(* ===== verification/RuntimeFigures.v ===== *)
(** * Figures of the process: [runtime_metrics.go], [runtime_metrics_linux.go] of [internal/broker] and [cpu_linux.go] of [internal/metrics]

    What the files of [/proc] say and how it becomes a metric.  The content
    of a file is an argument, [None] when it cannot be opened; so are the
    numbers of the Go runtime. *)

From Stdlib Require Import SpecFloat.
From S2P Require Import Prelude GoLib Json StringsLib RateLimit Metrics.

Local Open Scope Z_scope.

Section Figures.
Context (unicode_fields : bytes → list bytes).

(** The two numbers of the first line of [/proc/self/stat]. *)
Definition stat_ticks (file : option bytes) : option (Z * Z) :=
  content ← file;
  line ← head (scan_lines content);
  let fields := Fields unicode_fields line in
  if zlen fields <? 16 then None
  else
    utime ← fields !! 13%nat ≫= (λ f, ParseInt (string_of_bytes f));
    stime ← fields !! 14%nat ≫= (λ f, ParseInt (string_of_bytes f));
    Some (utime, stime).

Definition ReadCPUTime (file : option bytes) : spec_float :=
  match stat_ticks file with
  | None => f64_of_int 0
  | Some (utime, stime) => f64_div (f64_of_int (i64 (utime + stime))) (f64_of_int 100)
  end.

(** [lastProcCPUSeconds] is the first component. *)
Definition readCPUTimeDelta (last : Z) (file : option bytes) : Z * spec_float :=
  match stat_ticks file with
  | None => (last, f64_of_int 0)
  | Some (utime, stime) =>
      let totalNano := i64 (i64 (utime + stime) * 10000000) in
      (totalNano,
       if last =? 0 then f64_of_int 0
       else
         let deltaNano := i64 (totalNano - last) in
         if deltaNano <? 0 then f64_of_int 0 else f64_div (f64_of_int deltaNano) (f64_of_int 1000000000))
  end.

(** The first line that begins with [VmRSS:] decides. *)
Definition ReadResidentMemory (file : option bytes) (sys : Z) : spec_float :=
  match file with
  | None => f64_of_int sys
  | Some content =>
      match List.find (λ l, bool_decide (take 6 l = str "VmRSS:")) (scan_lines content) with
      | None => f64_of_int sys
      | Some line =>
          match Fields unicode_fields line with
          | _ :: f :: _ =>
              match ParseInt (string_of_bytes f) with
              | Some kb => f64_of_int (i64 (kb * 1024))
              | None => f64_of_int sys
              end
          | _ => f64_of_int sys
          end
      end
  end.

End Figures.

Definition readResidentMemory (sys : Z) : spec_float := f64_of_int sys.

(** [lastGCCount] is the first component. *)
Definition readGCCountDelta (last cur : Z) : Z * Z := (cur, if last <? cur then cur - last else 0).

(** ** What the figures add up to *)

Fixpoint gc_deltas (last : Z) (curs : list Z) : list Z :=
  match curs with
  | [] => []
  | cur :: curs => let '(last, d) := readGCCountDelta last cur in d :: gc_deltas last curs
  end.

(** The counter of collections is exact: over any scrapes its increments add
    up to the collections so far. *)
Lemma gc_deltas_exact curs last :
  Sorted Z.le (last :: curs) → foldr Z.add 0 (gc_deltas last curs) = default last (list.last curs) - last.
Proof.
  revert last. induction curs as [|cur curs IH]; intros last Hs; [cbn; lia|].
  inversion Hs as [|? ? Hs' Hh]. subst. inversion Hh as [|? ? Hle]. subst. cbn [gc_deltas readGCCountDelta foldr].
  rewrite (IH cur Hs'). assert ((if last <? cur then cur - last else 0) = cur - last) as -> by (destruct (Z.ltb_spec last cur); lia).
  destruct curs as [|c curs]; cbn; [lia|]. destruct (list.last (c :: curs)) eqn:E; [cbn; lia|]. by apply last_None in E.
Qed.

(** The first call counts every collection before it, from a baseline of
    nought. *)
Lemma gc_first_call cur : 0 < cur → (readGCCountDelta 0 cur).2 = cur.
Proof. intros H. unfold readGCCountDelta. cbn. destruct (Z.ltb_spec 0 cur); lia. Qed.

(** [process_cpu_seconds_total] is no total: it is set to the seconds since
    the last scrape, nought at the first, and falls when less was used. *)
Lemma cpu_total_falls unicode_fields file last utime stime :
  stat_ticks unicode_fields file = Some (utime, stime) → last = i64 (i64 (utime + stime) * 10000000) →
  (readCPUTimeDelta unicode_fields last file).2 = f64_of_int 0.
Proof.
  intros Hs Hl. unfold readCPUTimeDelta. rewrite Hs. cbn [snd]. rewrite <- Hl. destruct (last =? 0); [done|].
  rewrite Z.sub_diag. done.
Qed.

(** A name of the process with a blank in it shifts the fields: the times are
    read off by one. *)
Lemma blank_in_name :
  let stat name := Some (str ("1 (" +:+ name +:+ ") S 0 1 1 0 -1 4194560 100 0 7 0 500 300 0 0 20 0 10 0")) in
  stat_ticks (λ _, []) (stat "broker") = Some (500, 300) ∧ stat_ticks (λ _, []) (stat "my broker") = Some (0, 500).
Proof. split; vm_compute; reflexivity. Qed.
....................
— What to do —
Scan the data above for the string "Some" and copy each line where it appears.

— Output below —
    Some (utime, stime).
  | Some (utime, stime) => f64_div (f64_of_int (i64 (utime + stime))) (f64_of_int 100)
  | Some (utime, stime) =>
  | Some content =>
      | Some line =>
              | Some kb => f64_of_int (i64 (kb * 1024))
  stat_ticks unicode_fields file = Some (utime, stime) → last = i64 (i64 (utime + stime) * 10000000) →
  let stat name := Some (str ("1 (" +:+ name +:+ ") S 0 1 1 0 -1 4194560 100 0 7 0 500 300 0 0 20 0 10 0")) in
  stat_ticks (λ _, []) (stat "broker") = Some (500, 300) ∧ stat_ticks (λ _, []) (stat "my broker") = Some (0, 500).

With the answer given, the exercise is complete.